### Exercise instructions
Among the records below, one line contains "trange : parm Z;"; copy that line and all that follow it, exactly as written.
Data supplied START
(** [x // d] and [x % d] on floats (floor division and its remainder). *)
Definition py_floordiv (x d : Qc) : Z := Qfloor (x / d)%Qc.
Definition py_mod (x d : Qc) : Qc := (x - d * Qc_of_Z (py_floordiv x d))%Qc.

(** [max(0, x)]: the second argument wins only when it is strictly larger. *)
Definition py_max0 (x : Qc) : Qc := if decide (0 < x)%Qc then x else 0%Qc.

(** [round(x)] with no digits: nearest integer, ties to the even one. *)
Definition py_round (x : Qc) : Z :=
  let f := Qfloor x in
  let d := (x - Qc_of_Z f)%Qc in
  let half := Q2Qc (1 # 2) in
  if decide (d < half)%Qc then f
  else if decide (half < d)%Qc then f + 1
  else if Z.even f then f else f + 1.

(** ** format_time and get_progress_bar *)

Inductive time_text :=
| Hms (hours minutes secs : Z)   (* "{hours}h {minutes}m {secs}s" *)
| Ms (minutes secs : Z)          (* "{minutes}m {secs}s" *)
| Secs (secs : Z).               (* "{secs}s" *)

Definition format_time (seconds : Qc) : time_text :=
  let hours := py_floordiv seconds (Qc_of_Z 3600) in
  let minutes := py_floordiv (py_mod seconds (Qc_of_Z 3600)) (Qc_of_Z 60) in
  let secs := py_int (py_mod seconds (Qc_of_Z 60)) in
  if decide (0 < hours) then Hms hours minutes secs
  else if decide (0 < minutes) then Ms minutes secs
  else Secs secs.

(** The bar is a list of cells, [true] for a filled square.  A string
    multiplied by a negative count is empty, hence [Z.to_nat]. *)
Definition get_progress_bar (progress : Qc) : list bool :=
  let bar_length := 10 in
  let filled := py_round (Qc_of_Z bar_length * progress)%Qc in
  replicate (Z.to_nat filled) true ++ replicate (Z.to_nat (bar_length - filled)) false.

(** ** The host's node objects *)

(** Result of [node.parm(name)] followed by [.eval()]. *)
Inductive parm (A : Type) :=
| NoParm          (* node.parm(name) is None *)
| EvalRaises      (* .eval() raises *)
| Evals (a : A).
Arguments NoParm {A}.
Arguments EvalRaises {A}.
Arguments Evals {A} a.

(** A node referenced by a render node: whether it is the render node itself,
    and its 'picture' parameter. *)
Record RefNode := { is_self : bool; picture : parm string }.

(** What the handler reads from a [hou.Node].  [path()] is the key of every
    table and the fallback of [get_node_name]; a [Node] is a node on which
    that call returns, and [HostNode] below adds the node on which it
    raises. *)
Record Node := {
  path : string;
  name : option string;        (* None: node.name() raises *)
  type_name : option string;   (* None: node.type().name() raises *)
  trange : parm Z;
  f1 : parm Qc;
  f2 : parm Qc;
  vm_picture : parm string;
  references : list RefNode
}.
Data supplied END
### Answer section
  trange : parm Z;
  f1 : parm Qc;
  f2 : parm Qc;
  vm_picture : parm string;
  references : list RefNode
}.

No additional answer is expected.